JWTs are signed but not encrypted by default. The payload is base64url-encoded, which is reversible — anyone can decode and read the contents. Never store sensitive data (passwords, credit card numbers) in a JWT payload. Always use HTTPS to prevent token interception during transmission.
JWT is stateless — the server stores nothing; the token itself contains all user information. Sessions store user data server-side and only pass a session ID (usually a cookie) to the client. JWTs scale better horizontally but are harder to revoke. Sessions are easier to invalidate but require shared session storage in distributed systems.
Use a short-lived access token (e.g., 15 minutes) paired with a long-lived refresh token (e.g., 7 days). When the access token expires, the client sends the refresh token to a dedicated endpoint to receive a new access token. The refresh token can be revoked server-side if needed, providing a balance between stateless efficiency and security control.

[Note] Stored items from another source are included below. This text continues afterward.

(** One argument: a file with the bytes of the argument, and an entry in the root directory. *)
Lemma add_file_run base s n Ty F A arg :
  image base s n Ty F A -> 2 <= n < NINODES -> fresh n Ty F -> arg_ok arg ->
  let len := Z.of_nat (length (arg_data arg)) in
  extent F 1 + 16 <= MAXFILE * BSIZE -> freeblock s + need len + need (extent F 1 + 16) - need (extent F 1) <= FSSIZE ->
  let F' := <[n := arg_data arg]> (<[1 := F 1 ++ mk_dirent n (arg_name arg)]> F) in
  exists s' A', add_file 1 arg s = Ok tt s' /\ image base s' (n + 1) (<[n := T_FILE]> Ty) F' A' /\
    freeblock s' = freeblock s + need len + need (extent F 1 + 16) - need (extent F 1).
Proof.
  intros HM Hn HF [(pieces & Hop & HP) Hsl Hpa Hsz] len Hmax Hroom F'. cst.
  assert (H1 : 0 <= extent F 1) by (unfold extent; lia).
  pose proof (need_pos len ltac:(lia)) as Hlp. pose proof (need_mono (extent F 1) (extent F 1 + 16) ltac:(lia)) as Hm.
  destruct (ialloc_run base s n Ty F A T_FILE HM ltac:(cst; lia) (proj2 (HF n ltac:(lia))) (or_intror eq_refl)) as (s1 & R1 & HM1 & Hf1).
  assert (Hbd : bytes (mk_dirent n (arg_name arg))) by (by apply mk_dirent_bytes, arg_name_bytes).
  assert (HL : Z.of_nat (length (mk_dirent n (arg_name arg))) = 16) by (by rewrite mk_dirent_length).
  destruct (iappend_run base s1 (n + 1) _ F A 1 _ HM1 ltac:(cst; lia) Hbd) as (s2 & A2 & R2 & HM2 & Hf2); rewrite ?HL; [cst; lia|cst; lia|].
  rewrite HL in Hf2. set (F2 := <[1 := F 1 ++ mk_dirent n (arg_name arg)]> F) in *.
  assert (HFn : F2 n = []) by (unfold F2; rewrite fn_lookup_insert_ne by lia; by apply HF; lia).
  assert (HEn : extent F2 n = 0) by (unfold extent; by rewrite HFn).
  assert (Hd : concat pieces = arg_data arg) by (unfold arg_data; by rewrite Hop).
  destruct (append_pieces_run base (n + 1) _ n pieces s2 F2 A2 HM2 ltac:(cst; lia) HP) as (s3 & A3 & R3 & HM3 & Hf3);
    rewrite ?Hd, ?HEn, ?Z.add_0_l; fold len; [cst; lia|change (need 0) with 0; cst; lia|].
  rewrite Hd, HEn in Hf3. fold len in Hf3. change (need 0) with 0 in Hf3. rewrite Z.add_0_l in Hf3.
  exists s3, A3. split; [|split; [|lia]].
  - unfold add_file. rewrite bool_decide_eq_false_2 by done. rewrite Hop. rewrite (run_bind _ _ _ _ _ R1).
    change (skip_underscore (shortname arg.1)) with (arg_name arg). by rewrite (run_bind _ _ _ _ _ R2).
  - rewrite HFn, Hd in HM3. exact HM3.
Qed.
(* ===== verification/Proc.v ===== *)
(** * kernel/proc.c: the life of processes

    The trapframe of a process is a page of physical memory, read and written
    at the byte offsets of [struct trapframe].  [wait] and [exit] use the
    scheduler through [sleep] and [sched]. *)

From S2P Require Export File.

(** ** The trapframe (kernel/proc.h) *)

Definition TF_kernel_satp : Z := 0.
Definition TF_kernel_sp : Z := 8.
Definition TF_kernel_trap : Z := 16.
Definition TF_epc : Z := 24.
Definition TF_kernel_hartid : Z := 32.
Definition TF_sp : Z := 48.
Definition TF_a0 : Z := 112.
Definition TF_a1 : Z := 120.
Definition TF_a7 : Z := 168.
Definition sizeof_trapframe : Z := 288.

Definition tf_get (p : nat) (off : Z) : K Z :=
  tf ← p_get p p_trapframe;
  gets (fun k => rd64 (k_mem k) (tf + off)).
Definition tf_set (p : nat) (off v : Z) : K unit :=
  tf ← p_get p p_trapframe;
  modify (fun k => set_mem (wr64 (tf + off) v (k_mem k)) k).

#[export] Hint Unfold tf_get tf_set : krun.

(** [safestrcpy(dst, t, n)] on an array that is not in the byte memory. *)
Definition safestrcpy_arr (dst : list Z) (t : Z -> Z) (n : Z) : list Z :=
  rd_bytes (safestrcpy 0 t n (wr_bytes 0 dst ∅)) 0 (length dst).

Definition initcode : list Z :=
  [0x17; 0x05; 0x00; 0x00; 0x13; 0x05; 0x45; 0x02; 0x97; 0x05; 0x00; 0x00; 0x93; 0x85; 0x35; 0x02;
   0x93; 0x08; 0x70; 0x00; 0x73; 0x00; 0x00; 0x00; 0x93; 0x08; 0x20; 0x00; 0x73; 0x00; 0x00; 0x00;
   0xef; 0xf0; 0x9f; 0xff; 0x2f; 0x69; 0x6e; 0x69; 0x74; 0x00; 0x00; 0x24; 0x00; 0x00; 0x00; 0x00;
   0x00; 0x00; 0x00; 0x00].

Section proc.
Context {LY : Layout} {TH : Threads} {BD : BlockDev}.

Definition procinit : K unit :=
  initlock Lpid "nextpid";;
  for_all (seq 0 NPROC) (fun p =>
    initlock (Lproc p) "proc";;
    p_set p (set_p_kstack (KSTACK (Z.of_nat p)))).

Definition allocpid : K Z :=
  acquire Lpid;;
  pid ← gets k_nextpid;
  modify (fun k => set_nextpid (s32 (k_nextpid k + 1)) k);;
  release Lpid;;
  mret pid.

(** [p] is used for its trapframe only. *)
Definition proc_pagetable (p : nat) : K Z :=
  pagetable ← uvmcreate;
  if pagetable =? 0 then mret 0 else
  (* map the trampoline code at the highest user virtual address. *)
  r ← mappages pagetable TRAMPOLINE PGSIZE trampoline (Z.lor PTE_R PTE_X);
  if r <? 0 then uvmfree pagetable 0;; mret 0 else
  (* map the trapframe just below TRAMPOLINE, for trampoline.S. *)
  tf ← p_get p p_trapframe;
  r ← mappages pagetable TRAPFRAME PGSIZE tf (Z.lor PTE_R PTE_W);
  if r <? 0 then
    uvmunmap pagetable TRAMPOLINE 1 false;;
    uvmfree pagetable 0;;
    mret 0
  else mret pagetable.

Definition proc_freepagetable (pagetable sz : Z) : K unit :=
  uvmunmap pagetable TRAMPOLINE 1 false;;
  uvmunmap pagetable TRAPFRAME 1 false;;
  uvmfree pagetable sz.

Definition freeproc (p : nat) : K unit :=
  tf ← p_get p p_trapframe;
  when (truth tf) (kfree tf);;
  p_set p (set_p_trapframe 0);;
  pagetable ← p_get p p_pagetable;
  sz ← p_get p p_sz;
  when (truth pagetable) (proc_freepagetable pagetable sz);;
  p_set p (set_p_pagetable 0);;
  p_set p (set_p_sz 0);;
  p_set p (set_p_pid 0);;
  p_set p (set_p_parent None);;
  p_set p (fun x => set_p_name (<[0%nat := 0]> (p_name x)) x);;
  p_set p (set_p_chan None);;
  p_set p (set_p_killed 0);;
  p_set p (set_p_xstate 0);;
  p_set p (set_p_state UNUSED).

(** The search of [allocproc]: returns with the lock of the process held. *)
Definition find_unused : K (option nat) :=
  for_each (seq 0 NPROC) (fun p =>
    acquire (Lproc p);;
    st ← p_get p p_state;
    if bool_decide (st = UNUSED) then mret (Some p)
    else release (Lproc p);; mret None).

Definition allocproc : K (option nat) :=
  r ← find_unused;
  match r with
  | None => mret None
  | Some p =>
      pid ← allocpid;
      p_set p (set_p_pid pid);;
      (* Allocate a trapframe page. *)
      tf ← kalloc;
      p_set p (set_p_trapframe tf);;
      if tf =? 0 then release (Lproc p);; mret None else
      (* An empty user page table. *)
      pagetable ← proc_pagetable p;
      p_set p (set_p_pagetable pagetable);;
      if pagetable =? 0 then freeproc p;; release (Lproc p);; mret None else
      (* Set up new context to start executing at forkret. *)
      kstack ← p_get p p_kstack;
      p_set p (set_p_context (mkContext forkret_addr (u64 (kstack + PGSIZE)) (replicate 12 0)));;
      mret (Some p)
  end.

Definition userinit : K unit :=
  r ← allocproc;
  modify (set_initproc r);;
  match r with
  | None => panic "kerneltrap"
  | Some p =>
      (* allocate one user page and copy init's instructions and data into it. *)
      pagetable ← p_get p p_pagetable;
      uvminit pagetable (arr initcode) (Z.of_nat (length initcode));;
      p_set p (set_p_sz PGSIZE);;
      tf_set p TF_epc 0;;
      tf_set p TF_sp PGSIZE;;
      p_set p (fun x => set_p_name (safestrcpy_arr (p_name x) (arr (chars "initcode" ++ [0])) 16) x);;
      cwd ← namei (chars "/");
      p_set p (set_p_cwd cwd);;
      p_set p (set_p_state RUNNABLE);;
      release (Lproc p)
  end.

(** The size is kept in a [uint] while it is computed. *)
Definition growproc (n : Z) : K Z :=
  p ← this_proc;
  psz ← p_get p p_sz;
  let sz := u32 psz in
  pagetable ← p_get p p_pagetable;
  if 0 <? n then
    r ← uvmalloc pagetable sz (u32 (sz + n));
    let sz := u32 r in
    if sz =? 0 then mret (-1) else
    p_set p (set_p_sz sz);; mret 0
  else if n <? 0 then
    r ← uvmdealloc pagetable sz (u32 (sz + n));
    p_set p (set_p_sz (u32 r));; mret 0
  else p_set p (set_p_sz sz);; mret 0.

Definition fork : K Z :=
  p ← this_proc;
  r ← allocproc;
  match r with
  | None => mret (-1)
  | Some np =>
      (* Copy user memory from parent to child. *)
      old ← p_get p p_pagetable;
      new ← p_get np p_pagetable;
      sz ← p_get p p_sz;
      r ← uvmcopy old new sz;
      if r <? 0 then freeproc np;; release (Lproc np);; mret (-1) else
      p_set np (set_p_sz sz);;
      p_set np (set_p_parent (Some p));;
      (* copy saved user registers. *)
      ptf ← p_get p p_trapframe;
      ntf ← p_get np p_trapframe;
      modify (fun k => set_mem (memmove ntf ptf sizeof_trapframe (k_mem k)) k);;
      (* Cause fork to return 0 in the child. *)
      tf_set np TF_a0 0;;
      (* increment reference counts on open file descriptors. *)
      for_all (seq 0 NOFILE) (fun i =>
        f ← p_get p (fun x => p_ofile x !!! i);
        match f with
        | Some f => filedup f;; p_set np (fun x => set_p_ofile (<[i := Some f]> (p_ofile x)) x)
        | None => skip
        end);;
      cwd ← p_get p p_cwd;
      cwd ← match cwd with Some ip => idup ip | None => panic "kerneltrap" end;
      p_set np (set_p_cwd (Some cwd));;
      name ← p_get p p_name;
      p_set np (fun x => set_p_name (safestrcpy_arr (p_name x) (arr name) 16) x);;
      pid ← p_get np p_pid;
      p_set np (set_p_state RUNNABLE);;
      release (Lproc np);;
      mret pid
  end.

Definition reparent (p : nat) : K unit :=
  for_all (seq 0 NPROC) (fun pp =>
    parent ← p_get pp p_parent;
    when (bool_decide (parent = Some p))
      (acquire (Lproc pp);;
       init ← gets k_initproc;
       p_set pp (set_p_parent init);;
       release (Lproc pp))).

(** Does not return. *)
Definition exit (status : Z) : K unit :=
  p ← this_proc;
  init ← gets k_initproc;
  if bool_decide (Some p = init) then panic "init exiting" else
  (* Close all open files. *)
  for_all (seq 0 NOFILE) (fun fd =>
    f ← p_get p (fun x => p_ofile x !!! fd);
    match f with
    | Some f => fileclose f;; p_set p (fun x => set_p_ofile (<[fd := None]> (p_ofile x)) x)
    | None => skip
    end);;
  begin_op;;
  cwd ← p_get p p_cwd;
  match cwd with Some ip => iput ip | None => panic "kerneltrap" end;;
  end_op;;
  p_set p (set_p_cwd None);;
  init ← gets k_initproc;
  match init with
  | None => panic "kerneltrap"
  | Some init =>
      acquire (Lproc init);;
      wakeup1 init;;
      release (Lproc init)
  end;;
  acquire (Lproc p);;
  original_parent ← p_get p p_parent;
  release (Lproc p);;
  match original_parent with
  | None => panic "kerneltrap"
  | Some parent =>
      acquire (Lproc parent);;
      acquire (Lproc p);;
      (* Give any children to init. *)
      reparent p;;
      (* Parent might be sleeping in wait(). *)
      wakeup1 parent;;
      p_set p (set_p_xstate status);;
      p_set p (set_p_state ZOMBIE);;
      release (Lproc parent);;
      (* Jump into the scheduler, never to return. *)
      sched;;
      panic "zombie exit"
  end.

(** One scan of the table for exited children: whether there are children, or
    the value [wait] returns. *)
Fixpoint wait_scan (nps : list nat) (p : nat) (addr : Z) (havekids : bool) : K (bool + Z) :=
  match nps with
  | [] => mret (inl havekids)
  | np :: nps =>
      parent ← p_get np p_parent;
      if bool_decide (parent = Some p) then
        acquire (Lproc np);;
        st ← p_get np p_state;
        if bool_decide (st = ZOMBIE) then
          (* Found one. *)
          pid ← p_get np p_pid;
          pagetable ← p_get p p_pagetable;
          xstate ← p_get np p_xstate;
          r ← (if truth addr then copyout pagetable addr (arr (le_encode 4 xstate)) 4 else mret 0);
          if r <? 0 then
            release (Lproc np);;
            release (Lproc p);;
            mret (inr (-1))
          else
            freeproc np;;
            release (Lproc np);;
            release (Lproc p);;
            mret (inr pid)
        else
          release (Lproc np);;
          wait_scan nps p addr true
      else wait_scan nps p addr havekids
  end.

Definition wait (addr : Z) : K Z :=
  p ← this_proc;
  (* hold p->lock for the whole time to avoid lost wakeups from a child's exit(). *)
  acquire (Lproc p);;
  loop (S patience) (
    r ← wait_scan (seq 0 NPROC) p addr false;
    match r with
    | inr v => mret (Some v)
    | inl havekids =>
        killed ← p_get p p_killed;
        if negb havekids || truth killed then release (Lproc p);; mret (Some (-1)) else
        (* Wait for a child to exit. *)
        sleep (ChProc p) (Lproc p);;
        mret None
    end).
End proc.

Common algorithms: HS256 (HMAC with SHA-256, symmetric — same key for sign and verify), RS256 (RSA with SHA-256, asymmetric — private key signs, public key verifies), and ES256 (ECDSA with SHA-256, asymmetric). For production, prefer asymmetric algorithms (RS256/ES256) so the signing key can be kept private while anyone can verify.
Signature verification fails when: the secret or public key does not match the one used to sign, the token has been modified after signing, or the algorithm in the header does not match what the verifier expects. Never use the 'none' algorithm in production — always validate that the algorithm matches your expectations.